In the records below, the line with "(rfc1071 (even_part l))." opens the range and the line with "- rewrite even_part_even" closes it; print that range exactly and nothing else.

══════

(** Reads a member of a packet whose bytes are explicit: it is [v]. *)
Ltac read_as E v := first
  [ erewrite net_bind; [|eapply (in_le_mid _ _ _ _ _ _ v); [exact E|done|done|reflexivity]]
  | erewrite net_bind; [|eapply (in_bytes_mid _ _ _ _ _ _ v); [exact E|done|done|reflexivity]] ]; cbv beta.

Lemma ARP_eq (p q : Z) prei posti pre mid post hw hlen plen op sha spa tha tpa s :
  in_data s = prei ++ arp_packet hw hlen plen op sha spa tha tpa ++ posti → length prei = Z.to_nat p → 0 ≤ p →
  out_data s = pre ++ mid ++ post → length pre = Z.to_nat q → 0 ≤ q → length mid = 28%nat →
  length hw = 2%nat → MAC sha → IP spa → MAC tha → IP tpa → word16 op →
  ARP_ProcessARPPacket p q s =
    if decide (op = ARP_OPERATION_REQUEST ∧ asks_server tha tpa)
    then Some (28, set_out (pre ++ arp_packet hw hlen plen ARP_OPERATION_REPLY ServerMACAddress ServerIPAddress sha spa ++ post) s)
    else Some (NO_RESPONSE, s).
Proof.
  intros Ei Hp Hp0 Eo Hq Hq0 Hm Hhw [Hsha _] [Hspa _] [Htha _] [Htpa _] Hop.
  elements Hhw. elements Hsha. elements Hspa. elements Htha. elements Htpa.
  match type of Ei with context [arp_packet ?h _ _ _ ?a ?b ?c ?d] => set (hw := h) in *; set (sha := a) in *; set (spa := b) in *;
    set (tha := c) in *; set (tpa := d) in * end.
  unfold ARP_ProcessARPPacket, in16. read_as Ei (be 2 0x0800). read_as Ei (be 2 op).
  rewrite !swap_be_16, (Z.mod_small op), andb_true_l by done.
  destruct (Z.eqb_spec op ARP_OPERATION_REQUEST) as [->|Hne]; [|by rewrite decide_False by tauto].
  read_as Ei tpa. read_as Ei tha. unfold IP_COMPARE, MAC_COMPARE. rewrite <-bool_decide_or.
  case_bool_decide as HP; [|by rewrite decide_False by (intros [_ H]; by apply HP)].
  rewrite decide_True by by split. read_as Ei hw. read_as Ei [hlen]. read_as Ei [plen]. read_as Ei sha. read_as Ei spa. elements Hm.
  rewrite store_of_le, swapped_store_16 by (done || apply be_bytes).
  erewrite net_bind; [|eapply (out_assigns_mid pre); [exact Eo|done|done|reflexivity]]. done.
Qed.

(** ** ICMP *)
(** The part of a message that consists of whole words. *)
Definition even_part (l : list Z) : list Z := take (2 * (length l / 2)) l.
Lemma even_part_even l : Nat.Even (length l) → even_part l = l.
Proof. intros [k H]. unfold even_part. by rewrite H, (Nat.mul_comm 2 k), Nat.div_mul, take_ge by lia. Qed.
Lemma even_part_odd l b : Nat.Even (length l) → even_part (l ++ [b]) = l.
Proof.
  intros [k H]. unfold even_part. rewrite length_app, H. cbn [length]. replace ((2 * k + 1) / 2)%nat with k; [|by rewrite Nat.mul_comm, Nat.div_add_l].
  rewrite <-H. by rewrite take_app_length.
Qed.
Lemma parity (l : list Z) : Nat.Even (length l) ∨ ∃ l' b, l = l' ++ [b] ∧ Nat.Even (length l').
Proof.
  destruct (Nat.Even_or_Odd (length l)) as [H|[k H]]; [by left|right].
  destruct l as [|b l' _] using rev_ind; [cbn in H; lia|]. rewrite length_app in H. cbn in H. exists l', b. split; [done|]. exists k. lia.
Qed.
Lemma even_part_app a l : Nat.Even (length a) → even_part (a ++ l) = a ++ even_part l.
Proof.
  intros [k H]. destruct (parity l) as [[m E]|(l' & b & -> & [m E])].
  - rewrite !even_part_even; [done|by exists m|exists (k + m)%nat; rewrite length_app; lia].
  - rewrite (assoc_L (++)), !even_part_odd; [done|by exists m|exists (k + m)%nat; rewrite length_app; lia].
Qed.
Lemma out_checksum_words pre l post p s : out_data s = pre ++ l ++ post → length pre = Z.to_nat p → 0 ≤ p →
  bytes l → Z.of_nat (length l) < 65536 →
  ∃ c, out_checksum p (Z.of_nat (length l)) s = Some (c, s) ∧ le_store 2 c = be 2 (rfc1071 (even_part l)).
Proof.
  intros E Hp Hp0 Hb Hl. destruct (parity l) as [He|(l' & b & -> & He)].
  - rewrite even_part_even by done. by apply (out_checksum_mid pre l post).
  - rewrite even_part_odd by done. rewrite length_app in *. cbn [length] in *. apply Forall_app in Hb as [Hb _].
    destruct (out_checksum_mid pre l' ([b] ++ post) p s) as (c & Ec & Hc); try done; [by rewrite E, <-!(assoc_L (++))|lia|].
    exists c. split; [|done]. rewrite <-Ec. unfold out_checksum. rewrite Nat.add_1_r. by rewrite Ethernet_Checksum16_odd.
Qed.
Definition echo_request (code c0 c1 : Z) (idseq payload : list Z) : list Z := [8; code; c0; c1] ++ idseq ++ payload.
Definition echo_reply (idseq payload : list Z) : list Z :=
  [0; 0] ++ be 2 (rfc1071 ([0; 0] ++ [0; 0] ++ idseq ++ even_part payload)) ++ idseq ++ payload.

══════

- [WRITTEN REPLY]:
  ∃ c, out_checksum p (Z.of_nat (length l)) s = Some (c, s) ∧ le_store 2 c = be 2 (rfc1071 (even_part l)).
Proof.
  intros E Hp Hp0 Hb Hl. destruct (parity l) as [He|(l' & b & -> & He)].
  - rewrite even_part_even by done. by apply (out_checksum_mid pre l post).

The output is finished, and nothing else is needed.